MÜNCHEN (COMPUTERWOCHE) - Handbücher zum Personal-Management preisen Mitarbeitergespräche und regelmäßiges Feedback als gute und kostengünstige Methode an, Mitarbeiter zu motivieren und zu fördern. Auf diese Weise erfahren Angestellte eine Wertschätzung ihrer Arbeit und können bei dieser Gelegenheit über Unstimmigkeiten im Arbeitsalltag oder Karriere- und Weiterbildungsperspektiven sprechen. Doch viele deutsche Chefs halten anscheinend wenig von solchen Aussprachen. Etwa die Hälfte führt nie Mitarbeitergespräche, bei 18 Prozent finden sie verbunden mit Zielvorgaben oder Leistungsbeurteilungen nur sehr selten oder in unregelmäßigen Zeitabständen statt. Nur in 31 Prozent der deutschen Firmen sprechen Vorgesetzte und Angestellte mindestens ein- bis zweimal im Jahr über berufliche Perspektiven und Ziele. Zu diesem Ergebnis kommt eine Umfrage der Jobbörse Stepstone, die 9.260 Jobsuchende in Deutschland, Dänemark, Norwegen, Schweden, Italien, Belgien, Holland und Frankreich befragte.

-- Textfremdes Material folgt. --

Lemma switch_spec s i a q : pool_wf s -> s.(scheds) !! s.(g_active_sched) = Some g_ringsched -> 0 <= i < g_proc_size s ->
  slot s i = Some a -> a <> 0 -> s.(procs) !! a = Some q ->
  (forall j b x, s.(g_procs) !! j = Some b -> b <> 0 -> s.(procs) !! b = Some x -> x.(state) <> PROC_RUNNING) ->
  exists s' ps, switch_to i a s = Ret s' /\ s.(pmem_).(pstructs) !! q.(paging_struct) = Some ps /\ sched_wf s' /\
    s'.(the_cpu) = mkCPU (mm_kva2pa koff ps.(data)) q.(kstack_top) a /\ s'.(sched_idx) = i /\ s'.(g_procs) = s.(g_procs).
Proof.
  intros Hw Hact Hi Ha Hne Hq Hrun. destruct (pl_entry _ Hw _ _ Ha Hne) as (q' & ps & Hq' & _ & _ & Hps).
  assert (q' = q) as -> by congruence. pose proof (Hrun _ _ _ Ha Hne Hq) as Hst.
  assert (Hcpu : mm_load_paging_struct_arch koff ps s.(the_cpu) =
    mkCPU (mm_kva2pa koff ps.(data)) s.(the_cpu).(esp0) s.(the_cpu).(running)).
  { unfold mm_load_paging_struct_arch. destruct (Z.eqb_spec (mm_kva2pa koff ps.(data)) s.(the_cpu).(cr3)) as [->|]; [by destruct (the_cpu s)|done]. }
  assert (Hwf : forall t, (forall b, b <> a -> t !! b = s.(procs) !! b) ->
    (exists z, t !! a = Some (set_state q z)) ->
    sched_wf (set_cpu (set_idx s i) t (mkCPU (mm_kva2pa koff ps.(data)) q.(kstack_top) a))).
  { intros t Hb (z & Ht). split; cbn.
    - apply (pool_wf_ext s); try done; cbn.
      + intros b x Hx. destruct (decide (b = a)) as [->|Hba]; [exists q; rewrite Ht in Hx; injection Hx as <-; done|].
        rewrite Hb in Hx by done. by exists x.
      + intros b. destruct (decide (b = a)) as [->|Hba]; [by rewrite Ht|by rewrite Hb].
    - done.
    - done.
    - by exists a.
    - intros j b x Hj Hb0 Hji Hx. rewrite Hb in Hx; [by eapply Hrun|]. intros ->.
      assert (j = Z.to_nat i) by by apply (pool_inj s _ _ a). lia. }
  unfold switch_to, proc_switch, proc_enter_initial. rewrite Hq. cbn [deref]. rewrite bind_Ret, (proj2 (Z.eqb_neq _ _) Hst). cbn [negb assert_].
  rewrite bind_Ret. destruct (Z.eqb_spec q.(state) PROC_NEVER_RAN) as [E|E].
  - rewrite bind_Ret, Hps. cbn [deref]. rewrite !bind_Ret, Hcpu. cbn. eexists _, ps. split; [reflexivity|]. split; [done|].
    split; [|done]. apply Hwf; [intros b Hb; by apply lookup_insert_ne, not_eq_sym|]. exists PROC_RUNNING. apply lookup_insert_eq.
  - rewrite Hps. cbn [deref]. rewrite !bind_Ret, Hcpu. cbn. eexists _, ps. split; [reflexivity|]. split; [done|].
    split; [|done]. apply Hwf; [done|]. exists q.(state). rewrite Hq. by destruct q.
Qed.
End yield.

(** C4: yielding goes once around the ring and ends: every zombie between the
    current process and the first one that is not a zombie is reaped, in ring
    order, and that process - possibly the current one again - gets the
    processor, with its own tables and kernel stack loaded; it was not
    running, so the assertion of [proc_switch] holds, and afterwards nobody
    else is.  When every process is a zombie all others are reaped and the
    kernel stops. *)
Theorem yield_correct koff (s : pmstate kstate) cur p :
  sched_wf s -> slot s s.(sched_idx) = Some cur -> s.(procs) !! cur = Some p ->
  (exists pre i post a q, ring_order s = pre ++ i :: post /\ slot s i = Some a /\ a <> 0 /\
     (yielded cur s).(procs) !! a = Some q /\ q.(zombie) = false /\ Forall (is_zombie s) (entries s pre) /\
     procm_sched_yield koff s = (s2 ← reap koff (entries s pre) (yielded cur s); switch_to koff i a s2) /\
     forall s2, reap koff (entries s pre) (yielded cur s) = Ret s2 ->
       exists s3 ps, switch_to koff i a s2 = Ret s3 /\ s2.(pmem_).(pstructs) !! q.(paging_struct) = Some ps /\ sched_wf s3 /\
         s3.(the_cpu) = mkCPU (mm_kva2pa koff ps.(data)) q.(kstack_top) a /\ s3.(sched_idx) = i /\ s3.(g_procs) = s2.(g_procs)) \/
  (exists pre post, ring_order s = pre ++ s.(sched_idx) :: post /\ Forall (is_zombie s) (cur :: entries s pre) /\
     procm_sched_yield koff s = (_ ← reap koff (entries s pre) (yielded cur s); Panic)).
Proof.
  intros Hs Hcur Hp. pose proof Hs as [Hw Hact Hidx (cur' & Hcur' & Hne) Hrun].
  assert (cur' = cur) as -> by (unfold slot in Hcur; congruence).
  destruct (yielded_wf cur s p Hw Hp) as (Hw1 & Hz1 & Hp1). pose proof (pl_size _ Hw) as Hsz.
  pose proof (ring_order_range s ltac:(lia)) as Hrange. pose proof (ring_order_nodup s ltac:(lia)) as Hnd.
  rewrite (yield_unfold koff s cur p Hs Hcur Hp Hne).
  assert (Eg : (yielded cur s).(g_procs) = s.(g_procs)) by (unfold yielded; by rewrite Hp).
  assert (Ee : forall l, entries (yielded cur s) l = entries s l).
  { intros l. unfold entries. f_equal. apply list_omap_ext, Forall2_same_length_lookup_2; [done|]. intros i x y Hx Hy.
    assert (x = y) as -> by congruence. unfold slot. by rewrite Eg. }
  assert (Hfz : forall l, Forall (is_zombie (yielded cur s)) l -> Forall (is_zombie s) l).
  { intros l Hl. eapply Forall_impl; [exact Hl|]. intros b. apply Hz1. }
  assert (Ho : ring_order (yielded cur s) = ring_order s) by (unfold yielded; by rewrite Hp).
  pose proof (pick_sound cur (yielded cur s) (ring_order s) Hw1) as Hpick.
  assert (Hr1 : Forall (fun i => 0 <= i < g_proc_size (yielded cur s)) (ring_order s)) by (unfold yielded; by rewrite Hp).
  specialize (Hpick Hr1). destruct (pick cur (yielded cur s) (ring_order s)) as [zs [[i a]|]]; cbn [fst snd].
  - left. destruct Hpick as (pre & post & q & Hord & -> & Hz & Ha & Hane & Hq & Hqz). rewrite Ee in *.
    exists pre, i, post, a, q. split; [done|]. unfold slot in Ha. rewrite Eg in Ha. split; [done|]. split; [done|]. split; [done|]. split; [done|].
    split; [by apply Hfz|]. split; [done|]. intros s2 Hreap.
    assert (Hpre : NoDup pre /\ Forall (fun i => 0 <= i < g_proc_size (yielded cur s)) pre).
    { rewrite Hord in Hnd, Hr1. apply NoDup_app in Hnd as (? & _). by apply Forall_app in Hr1 as [? _]. }
    destruct (entries_nodup (yielded cur s) pre Hw1) as [Hn1 Hn2]; [apply Hpre|apply Hpre|]. rewrite Ee in Hn1, Hn2.
    destruct (reap_spec koff (entries s pre) (yielded cur s) s2 Hw1 Hn1) as (Hw2 & F1 & F2 & F3 & F4 & F5 & F6 & F7 & F8); [|done|].
    { intros b Hb. destruct (Hn2 b Hb) as (? & j & _ & Hj). split; [done|]. by eexists. }
    assert (Haz : a ∉ entries s pre).
    { intros Hin. rewrite Forall_forall in Hz. destruct (Hz a Hin) as (x & Hx & Hxz). congruence. }
    assert (E2 : (yielded cur s).(sched_idx) = s.(sched_idx) /\ (yielded cur s).(scheds) = s.(scheds) /\ (yielded cur s).(g_active_sched) = s.(g_active_sched)).
    { unfold yielded. by rewrite Hp. }
    destruct E2 as (E2 & E3 & E4).
    apply switch_spec; try done.
    + by rewrite F6, F7, E3, E4.
    + rewrite F4. rewrite Hord in Hr1. by apply Forall_app in Hr1 as [_ [? _]%Forall_cons].
    + apply F1; [by rewrite Eg|done].
    + by rewrite F3.
    + intros j b x Hj Hb Hx. destruct (F2 j b Hj Hb) as [Hj1 Hbz]. rewrite F3 in Hx by done. rewrite Eg in Hj1.
      destruct (Hp1 _ _ Hx) as (x' & Hx' & ->). destruct (decide (b = cur)) as [->|Hbc]; [done|].
      apply (Hrun j b x'); try done. intros Ej. apply Hbc. rewrite <- Ej, Nat2Z.id in Hcur'. congruence.
  - right. destruct Hpick as [(pre & i & post & Hord & -> & Hz & Hi & _ & Hcz)|Hno].
    + exists pre, post. rewrite Ee in *. assert (i = s.(sched_idx)) as ->.
      { rewrite Hord in Hr1. apply Forall_app in Hr1 as [_ [Hri _]%Forall_cons]. unfold slot in Hi. rewrite Eg in Hi.
        assert (Z.to_nat i = Z.to_nat s.(sched_idx)) by by apply (pool_inj s _ _ cur). lia. }
      split; [done|]. split; [by apply Hfz; constructor|done].
    + exfalso. destruct (Hno s.(sched_idx)) as [Hc|?]; [|unfold slot in *; rewrite Eg in *; congruence|done].
      apply list_elem_of_fmap. exists (g_proc_size s). split; [|apply elem_of_seqZ; lia].
      rewrite <- (Z.mul_1_l (g_proc_size s)) at 1. rewrite Z.mod_add, Z.mod_small by lia. done.
Qed.

(** Pid 1 runs, slot 1 is empty, pid 3 never ran. *)
Definition demo_proc (n ps st : Z) : Process := set_state (set_ps (set_pid zero_process n) ps) st.
Definition demo_pool : pmstate kstate :=
  mkPMS (mkPM (demo_mm falloc_boot) {[ 500 := demo_ps; 600 := demo_ps ]})
    {[ 1000 := demo_proc 1 500 PROC_RUNNING; 2000 := demo_proc 3 600 PROC_NEVER_RAN ]}
    300 [1000; 0; 2000] 3 2 400 [700] {[ 700 := g_ringsched ]} 700 0 (mkCPU 0 0 1000).
Lemma demo_pool_entry i a : demo_pool.(g_procs) !! i = Some a -> a <> 0 -> (i = 0%nat /\ a = 1000) \/ (i = 2%nat /\ a = 2000).
Proof. destruct i as [|[|[|i]]]; cbn; intros Hi Ha; [left; by injection Hi as <-|by injection Hi as <-|right; by injection Hi as <-|by destruct i]. Qed.
Lemma demo_procs_1 : demo_pool.(procs) !! 1000 = Some (demo_proc 1 500 PROC_RUNNING).
Proof. reflexivity. Qed.
Lemma demo_procs_2 : demo_pool.(procs) !! 2000 = Some (demo_proc 3 600 PROC_NEVER_RAN).
Proof. reflexivity. Qed.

Anscheinend fürchten sich deutsche Manager vor ihren Mitarbeitern, denn in keinem anderen europäischen Land finden so unregelmäßig oder überhaupt keine Gespräche statt. In Dänemark gehören sie zum Arbeitsalltag. Auf die Frage "Wie oft haben Sie mit Ihrem Chef ein Mitarbeitergespräch?" antworteten 62 Prozent der dänischen Befragten mit "Regelmäßig, mindestens ein- bis zweimal im Jahr", dagegen sprechen nur 21 Prozent in unregelmäßigen Abständen mit ihrem Vorgesetzten. In Schweden und Norwegen sind Mitarbeitergespräche ebenfalls beliebt; in 57 Prozent der schwedischen und 52 Prozent der norwegischen Unternehmen setzen sich Manager und Mitarbeiter mindestens ein- oder zweimal im Jahr für ein gemeinsames Gespräch zusammen. (iw)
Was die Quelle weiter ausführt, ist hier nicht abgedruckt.